Pilates: o que muda no corpo de quem pratica o método e por que ele virou tendência nas academias
O Pilates, criado pelo alemão Joseph Pilates na década de 1930, voltou a ganhar destaque nos últimos anos impulsionado pela busca por exercícios de baixo impacto que unem fortalecimento muscular, flexibilidade e bem-estar mental. A modalidade combina alongamentos, controle da respiração e exercícios de resistência, atraindo pessoas de diferentes idades.

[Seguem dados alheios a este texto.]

(* ===== verification/ServiceId.v ===== *)
(** Service identifiers: [pkg/libsignalgo/serviceid.go], the identifier
    parsers of [pkg/signalmeow/misc.go] and [pkg/signalmeow/username.go], and
    the group identifiers of [pkg/signalmeow/types/identifer.go].

    UUID text conversion is done by a third-party package
    (github.com/google/uuid); it is the parameter [UUIDLib], and [UUIDLaws]
    states what its documentation promises. *)
From S2P Require Import Prelude GoLib.

(** ** UUIDs *)

Abbreviation UUID := (fixed 16).
Definition uuid_Nil : UUID := mk_fixed (n := 16) (repeat x00 16) eq_refl.

Class UUIDLib : Type := {
  uuid_parse : bytes -> option UUID;
  uuid_string : UUID -> bytes
}.

Definition uuid_char (b : byte) : bool :=
  ((48 <=? b2z b) && (b2z b <=? 57)) || ((97 <=? b2z b) && (b2z b <=? 102)) || (b2z b =? 45).

(** [String] prints the 36-character lower-case form and [Parse] reads it back. *)
Class UUIDLaws (U : UUIDLib) : Prop := {
  uuid_parse_string u : uuid_parse (uuid_string u) = Some u;
  uuid_string_length u : length (uuid_string u) = 36%nat;
  uuid_string_chars u : Forall (fun b => uuid_char b = true) (uuid_string u)
}.

(** ** [ServiceID] *)

Definition ServiceIDTypeACI : byte := x00.
Definition ServiceIDTypePNI : byte := x01.

(** [ServiceIDType] is a byte: a value outside the two constants can be read
    from a 17-byte form. *)
Record ServiceID : Type := mkServiceID { sid_Type : byte; sid_UUID : UUID }.

#[global] Instance ServiceID_eq_dec : EqDecision ServiceID.
Proof. solve_decision. Defined.

#[global] Program Instance ServiceID_countable : Countable ServiceID :=
  inj_countable' (fun s => (sid_Type s, sid_UUID s)) (fun p => mkServiceID p.1 p.2) _.
Next Obligation. by intros []. Qed.

Definition EmptyServiceID : ServiceID := mkServiceID x00 uuid_Nil.
Definition NewPNIServiceID (u : UUID) : ServiceID := mkServiceID ServiceIDTypePNI u.
Definition NewACIServiceID (u : UUID) : ServiceID := mkServiceID ServiceIDTypeACI u.

Definition valid_type (t : byte) : bool :=
  bool_decide (t = ServiceIDTypeACI) || bool_decide (t = ServiceIDTypePNI).

(** [ServiceIDType.String] as [fmt] prints it: [fmt] recovers the panic of
    the default case and prints it in place. *)
Definition ServiceIDType_fmt (t : byte) : bytes :=
  if bool_decide (t = ServiceIDTypeACI) then str "ACI"
  else if bool_decide (t = ServiceIDTypePNI) then str "PNI"
  else str "%!s(PANIC=String method: invalid ServiceIDType: " ++ Decimal.itoa (b2z t) ++ str ")".

(** [ServiceIDType.String] called directly. *)
Definition ServiceIDType_String (t : byte) : outcome Empty_set bytes :=
  if bool_decide (t = ServiceIDTypeACI) then Ok (str "ACI")
  else if bool_decide (t = ServiceIDTypePNI) then Ok (str "PNI")
  else Panic.

Definition ToACIAndPNI (s : ServiceID) : UUID * UUID :=
  if bool_decide (sid_Type s = ServiceIDTypeACI) then (sid_UUID s, uuid_Nil) else (uuid_Nil, sid_UUID s).

Definition IsEmpty (s : ServiceID) : bool := bool_decide (sid_UUID s = uuid_Nil).

Definition ServiceID_Bytes (s : ServiceID) : bytes :=
  if bool_decide (sid_Type s = ServiceIDTypeACI) then fixed_bytes (sid_UUID s)
  else sid_Type s :: fixed_bytes (sid_UUID s).

Definition ServiceIDUUIDLength : nat := 16.
Definition ServiceIDFixedBytesLength : nat := 17.

Definition FixedBytes (s : ServiceID) : bytes := sid_Type s :: fixed_bytes (sid_UUID s).

Definition ServiceIDFromCFixedBytes (b : fixed 17) : option ServiceID :=
  match fixed_bytes b with
  | t :: rest => mkServiceID t <$> to_fixed 16 rest
  | [] => None
  end.

Inductive id_error :=
| InvalidUUIDString
| UUIDParse
| InvalidByteLength (n : nat)
| ErrEmptyUUIDInput
| InvalidGroupIDEncoding
| InvalidGroupIDLength
| ExpectedACI
| ExpectedTwoParts
| BadTimestamp (e : Decimal.num_error).

Definition ServiceIDFromBytes (b : bytes) : outcome id_error ServiceID :=
  if (length b =? ServiceIDUUIDLength)%nat then
    outmap NewACIServiceID (of_option (InvalidByteLength (length b)) (to_fixed 16 b))
  else if (length b =? ServiceIDFixedBytesLength)%nat then
    match b with
    | t :: rest => outmap (mkServiceID t) (of_option (InvalidByteLength (length b)) (to_fixed 16 rest))
    | [] => Panic
    end
  else Err (InvalidByteLength (length b)).

Section WithUUID.
Context `{U : UUIDLib}.

Definition ServiceID_String (s : ServiceID) : bytes :=
  if bool_decide (sid_Type s = ServiceIDTypeACI) then uuid_string (sid_UUID s)
  else ServiceIDType_fmt (sid_Type s) ++ str ":" ++ uuid_string (sid_UUID s).

(** [strings.ToUpper(val[:4]) == "PNI:"]: a non-ASCII rune inside the four
    bytes leaves fewer than four runes, so only the ASCII mapping matters. *)
Definition ServiceIDFromString (val : bytes) : outcome id_error ServiceID :=
  if (length val <? 36)%nat then Err InvalidUUIDString
  else if beqb (Strings.to_upper (take 4 val)) (str "PNI:") then
    outmap NewPNIServiceID (of_option UUIDParse (uuid_parse (drop 4 val)))
  else outmap NewACIServiceID (of_option UUIDParse (uuid_parse val)).

Definition MarshalText (s : ServiceID) : bytes := ServiceID_String s.

(** [UnmarshalText]: the receiver keeps its value when parsing fails. *)
Definition UnmarshalText (s : ServiceID) (text : bytes) : ServiceID * option id_error :=
  match ServiceIDFromString text with
  | Ok parsed => (parsed, None)
  | Err e => (s, Some e)
  | Panic => (s, None)
  end.

(** [misc.go]; a [nil] slice is [None]. *)
Definition ParseStringOrBinaryServiceID (s : bytes) (b : option bytes) : outcome id_error ServiceID :=
  if negb (beqb s []) then ServiceIDFromString s
  else match b with
  | Some b => ServiceIDFromBytes b
  | None => Err ErrEmptyUUIDInput
  end.

Definition ParseStringOrBinaryUUID (s : bytes) (b : option bytes) : outcome id_error UUID :=
  if negb (beqb s []) then of_option UUIDParse (uuid_parse s)
  else match b with
  | Some b =>
      if negb (length b =? 16)%nat then Err (InvalidByteLength (length b))
      else of_option (InvalidByteLength (length b)) (to_fixed 16 b)
  | None => Err ErrEmptyUUIDInput
  end.

End WithUUID.

(** [username.go]: service identifiers of the gRPC API. *)
Inductive IdentityType := IDENTITY_TYPE_UNSPECIFIED | IDENTITY_TYPE_ACI | IDENTITY_TYPE_PNI.
Record GRPCServiceIdentifier := { grpc_type : IdentityType; grpc_uuid : bytes }.

Definition ParseGRPCServiceID (s : option GRPCServiceIdentifier) : ServiceID :=
  match s with
  | None => EmptyServiceID
  | Some s =>
      match to_fixed 16 (grpc_uuid s) with
      | None => EmptyServiceID
      | Some u =>
          match grpc_type s with
          | IDENTITY_TYPE_ACI => NewACIServiceID u
          | IDENTITY_TYPE_PNI => NewPNIServiceID u
          | _ => EmptyServiceID
          end
      end
  end.

(** ** Group identifiers *)

(** [BytesToGroupIdentifier], with [GroupIdentifier.String] of a nil pointer. *)
Definition BytesToGroupIdentifier (raw : option (fixed 32)) : bytes :=
  match raw with None => [] | Some r => Base64.encode (fixed_bytes r) end.

Definition GroupIdentifier_Bytes (gid : bytes) : outcome id_error (fixed 32) :=
  match Base64.decode gid with
  | None => Err InvalidGroupIDEncoding
  | Some decoded => of_option InvalidGroupIDLength (to_fixed 32 decoded)
  end.

(** ** Properties *)

Lemma valid_type_cases s : valid_type (sid_Type s) = true ->
  s = NewACIServiceID (sid_UUID s) \/ s = NewPNIServiceID (sid_UUID s).
Proof.
  unfold valid_type. intros H. apply orb_true_iff in H as [H|H];
    apply bool_decide_eq_true in H; destruct s; simpl in *; subst; auto.
Qed.

Lemma uuid_char_not b : uuid_char b = false ->
  forall s : bytes, Forall (fun b => uuid_char b = true) s -> b ∉ s.
Proof. intros Hb s Hs Hin. rewrite Forall_forall in Hs. specialize (Hs _ Hin). congruence. Qed.

Section Properties.
Context `{U : UUIDLib} `{UL : !UUIDLaws U}.

(** The lower-case hexadecimal form never looks like a [PNI:] identifier. *)
Lemma uuid_string_not_pni u : beqb (Strings.to_upper (take 4 (uuid_string u))) (str "PNI:") = false.
Proof.
  apply beqb_neq. intros H. pose proof (uuid_string_length u) as Hl.
  pose proof (uuid_string_chars u) as Hc.
  destruct (uuid_string u) as [|a s]; [done|]. apply Forall_inv in Hc.
  destruct s as [|? [|? [|? ?]]]; [done..|]. simpl in H. injection H as Ha _ _ _.
  revert Ha Hc. clear. destruct a; vm_compute; congruence.
Qed.

Lemma FromString_uuid u : ServiceIDFromString (uuid_string u) = Ok (NewACIServiceID u).
Proof.
  unfold ServiceIDFromString. rewrite uuid_string_length, uuid_string_not_pni.
  by rewrite uuid_parse_string.
Qed.

Lemma FromString_pni u : ServiceIDFromString (str "PNI:" ++ uuid_string u) = Ok (NewPNIServiceID u).
Proof.
  unfold ServiceIDFromString. rewrite length_app, uuid_string_length.
  change (length (str "PNI:")) with 4%nat. change (4 + 36 <? 36)%nat with false. cbn iota.
  change (take 4 (str "PNI:" ++ uuid_string u)) with (str "PNI:").
  change (drop 4 (str "PNI:" ++ uuid_string u)) with (uuid_string u).
  change (beqb (Strings.to_upper (str "PNI:")) (str "PNI:")) with true.
  by rewrite uuid_parse_string.
Qed.

Lemma FromString_String s : valid_type (sid_Type s) = true ->
  ServiceIDFromString (ServiceID_String s) = Ok s.
Proof.
  intros [->| ->]%valid_type_cases.
  - apply FromString_uuid.
  - apply FromString_pni.
Qed.

Lemma String_length s : valid_type (sid_Type s) = true ->
  length (ServiceID_String s) = 36%nat \/ length (ServiceID_String s) = 40%nat.
Proof.
  intros [->| ->]%valid_type_cases.
  - left. apply uuid_string_length.
  - right. unfold ServiceID_String. simpl. by rewrite uuid_string_length.
Qed.

(** The text of an ID of an unknown type is longer than every other ID. *)
Lemma invalid_String_length s : valid_type (sid_Type s) = false -> (44 < length (ServiceID_String s))%nat.
Proof.
  unfold valid_type, ServiceID_String, ServiceIDType_fmt. intros [H1 H2]%orb_false_iff. rewrite H1, H2.
  rewrite !length_app, uuid_string_length.
  change (length (str "%!s(PANIC=String method: invalid ServiceIDType: ")) with 48%nat. lia.
Qed.

Lemma String_inj s s' : valid_type (sid_Type s) = true -> ServiceID_String s = ServiceID_String s' -> s = s'.
Proof.
  intros Hv E. destruct (valid_type (sid_Type s')) eqn:Hv'.
  - apply FromString_String in Hv, Hv'. rewrite E in Hv. congruence.
  - apply invalid_String_length in Hv'. destruct (String_length s Hv) as [Hl|Hl]; rewrite <- E, Hl in Hv'; lia.
Qed.

Lemma String_not_group s : length (ServiceID_String s) <> 44%nat.
Proof.
  destruct (valid_type (sid_Type s)) eqn:Hv.
  - destruct (String_length s Hv) as [-> | ->]; done.
  - apply invalid_String_length in Hv. lia.
Qed.

Lemma ServiceIDFromString_no_panic v : is_panic (ServiceIDFromString v) = false.
Proof.
  unfold ServiceIDFromString. destruct (_ <? _)%nat; [done|].
  destruct (beqb _ _); by destruct (uuid_parse _).
Qed.

End Properties.

Lemma FromBytes_Bytes s : ServiceIDFromBytes (ServiceID_Bytes s) = Ok s.
Proof.
  unfold ServiceIDFromBytes, ServiceID_Bytes. destruct s as [t u]; simpl.
  destruct (bool_decide (t = ServiceIDTypeACI)) eqn:E.
  - apply bool_decide_eq_true in E as ->. rewrite fixed_length. simpl. by rewrite to_fixed_bytes.
  - cbn [length]. rewrite fixed_length. simpl. by rewrite to_fixed_bytes.
Qed.

Lemma FromCFixedBytes_FixedBytes s b : fixed_bytes b = FixedBytes s ->
  ServiceIDFromCFixedBytes b = Some s.
Proof.
  intros H. unfold ServiceIDFromCFixedBytes. rewrite H. destruct s. simpl.
  by rewrite to_fixed_bytes.
Qed.

Lemma ServiceIDFromBytes_no_panic b : is_panic (ServiceIDFromBytes b) = false.
Proof.
  unfold ServiceIDFromBytes. destruct (_ =? _)%nat; [by destruct (to_fixed _ _)|].
  destruct (Nat.eqb_spec (length b) ServiceIDFixedBytesLength) as [E|E]; [|done].
  destruct b; [done|]. by destruct (to_fixed _ _).
Qed.

Lemma GroupIdentifier_roundtrip r :
  GroupIdentifier_Bytes (BytesToGroupIdentifier (Some r)) = Ok r.
Proof.
  unfold GroupIdentifier_Bytes, BytesToGroupIdentifier.
  by rewrite Base64.decode_encode, to_fixed_bytes.
Qed.

(** The portal code recognises groups by the length of this form. *)
Lemma GroupIdentifier_length r : length (BytesToGroupIdentifier (Some r)) = 44%nat.
Proof. unfold BytesToGroupIdentifier. by rewrite Base64.encode_length, fixed_length. Qed.

(** ** A concrete UUID library

    The canonical 36-character form only; it satisfies [UUIDLaws], so the
    properties that assume them are not vacuous. *)
Module CanonicalUUID.

Definition hexdigit (d : Z) : byte := if d <? 10 then z2b (48 + d) else z2b (87 + d).

Definition hexval (b : byte) : option Z :=
  let z := b2z b in
  if (48 <=? z) && (z <=? 57) then Some (z - 48)
  else if (97 <=? z) && (z <=? 102) then Some (z - 87)
  else if (65 <=? z) && (z <=? 70) then Some (z - 55)
  else None.

Definition hex_byte (b : byte) : bytes := [hexdigit (b2z b / 16); hexdigit (b2z b mod 16)].

Definition dash_after (i : nat) : bool :=
  (i =? 3)%nat || (i =? 5)%nat || (i =? 7)%nat || (i =? 9)%nat.

Fixpoint print (i : nat) (l : bytes) : bytes :=
  match l with
  | [] => []
  | b :: l' => hex_byte b ++ (if dash_after i then [x2d] else []) ++ print (S i) l'
  end.

Fixpoint parse (fuel i : nat) (s : bytes) : option bytes :=
  match fuel with
  | O => match s with [] => Some [] | _ => None end
  | S n =>
      match s with
      | h :: l :: s' =>
          vh ← hexval h; vl ← hexval l;
          s'' ← (if dash_after i then
                   match s' with d :: r => if bool_decide (d = x2d) then Some r else None | [] => None end
                 else Some s');
          rest ← parse n (S i) s''; Some (z2b (vh * 16 + vl) :: rest)
      | _ => None
      end
  end.

#[export] Instance canonical_uuid : UUIDLib := {
  uuid_parse s := parse 16 0 s ≫= to_fixed 16;
  uuid_string u := print 0 (fixed_bytes u)
}.

Lemma hexval_hexdigit d : 0 <= d < 16 -> hexval (hexdigit d) = Some d.
Proof.
  intros Hd. unfold hexdigit. destruct (Z.ltb_spec d 10); unfold hexval;
    rewrite b2z_z2b_small by lia.
  - replace ((48 <=? 48 + d) && (48 + d <=? 57)) with true by lia. f_equal. lia.
  - replace ((48 <=? 87 + d) && (87 + d <=? 57)) with false by lia.
    replace ((97 <=? 87 + d) && (87 + d <=? 102)) with true by lia. f_equal. lia.
Qed.

Lemma parse_print l : forall i, parse (length l) i (print i l) = Some l.
Proof.
  induction l as [|b l IH]; intros i; [done|]. cbn [length print hex_byte app parse].
  pose proof (b2z_range b). rewrite !hexval_hexdigit by lia. cbn [mbind option_bind].
  replace (z2b (b2z b / 16 * 16 + b2z b mod 16)) with b
    by (rewrite <- (z2b_b2z b) at 1; f_equal; lia).
  destruct (dash_after i); cbn [app].
  - rewrite bool_decide_true by done. cbn. by rewrite IH.
  - cbn. by rewrite IH.
Qed.

Lemma print_chars l : forall i, Forall (fun b => uuid_char b = true) (print i l).
Proof.
  assert (Hd : forall d, 0 <= d < 16 -> uuid_char (hexdigit d) = true).
  { intros d Hd. unfold hexdigit, uuid_char. destruct (Z.ltb_spec d 10); rewrite b2z_z2b_small; lia. }
  induction l as [|b l IH]; intros i; cbn [print hex_byte app]; [done|].
  pose proof (b2z_range b).
  repeat (apply Forall_cons; split; [apply Hd; lia|]). apply Forall_app. split; [|done].
  destruct (dash_after i); [by apply Forall_singleton|done].
Qed.

#[export] Instance canonical_uuid_laws : UUIDLaws canonical_uuid.
Proof.
  split; intros u; cbn [uuid_parse uuid_string canonical_uuid].
  - pose proof (parse_print (fixed_bytes u) 0) as Hp. rewrite fixed_length in Hp.
    rewrite Hp. apply to_fixed_bytes.
  - destruct u as [l Hl]; cbn [fixed_bytes]. apply Nat.eqb_eq in Hl.
    do 16 (destruct l as [|? l]; [done|]). by destruct l.
  - apply print_chars.
Qed.

End CanonicalUUID.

O método trabalha principalmente o fortalecimento do core, região que conecta a parte superior e inferior do corpo e inclui músculos abdominais, lombares e oblíquos. Diferentemente de treinos de alta intensidade, o Pilates prioriza movimentos controlados, precisão e repetição, sem levar o corpo à exaustão.
Entre os benefícios mais relatados estão a melhora da postura, aumento da flexibilidade, fortalecimento muscular, ganho de resistência física e redução de dores crônicas, especialmente nas costas. A prática também pode gerar impactos positivos na saúde mental, auxiliando na redução do estresse, ansiedade e melhorando a qualidade do sono.
Apesar de não apresentar um gasto calórico elevado como atividades aeróbicas intensas, o Pilates pode contribuir para o emagrecimento quando associado a hábitos saudáveis, alimentação equilibrada e outros exercícios físicos. Especialistas também destacam que a modalidade melhora a consciência corporal, o equilíbrio e ajuda na prevenção de lesões.
As aulas podem ser realizadas em aparelhos específicos, como reformer, cadillac e chair, ou no solo, utilizando colchonetes e acessórios. A recomendação costuma ser de três aulas por semana, e os primeiros resultados podem ser percebidos entre três e seis semanas de prática regular.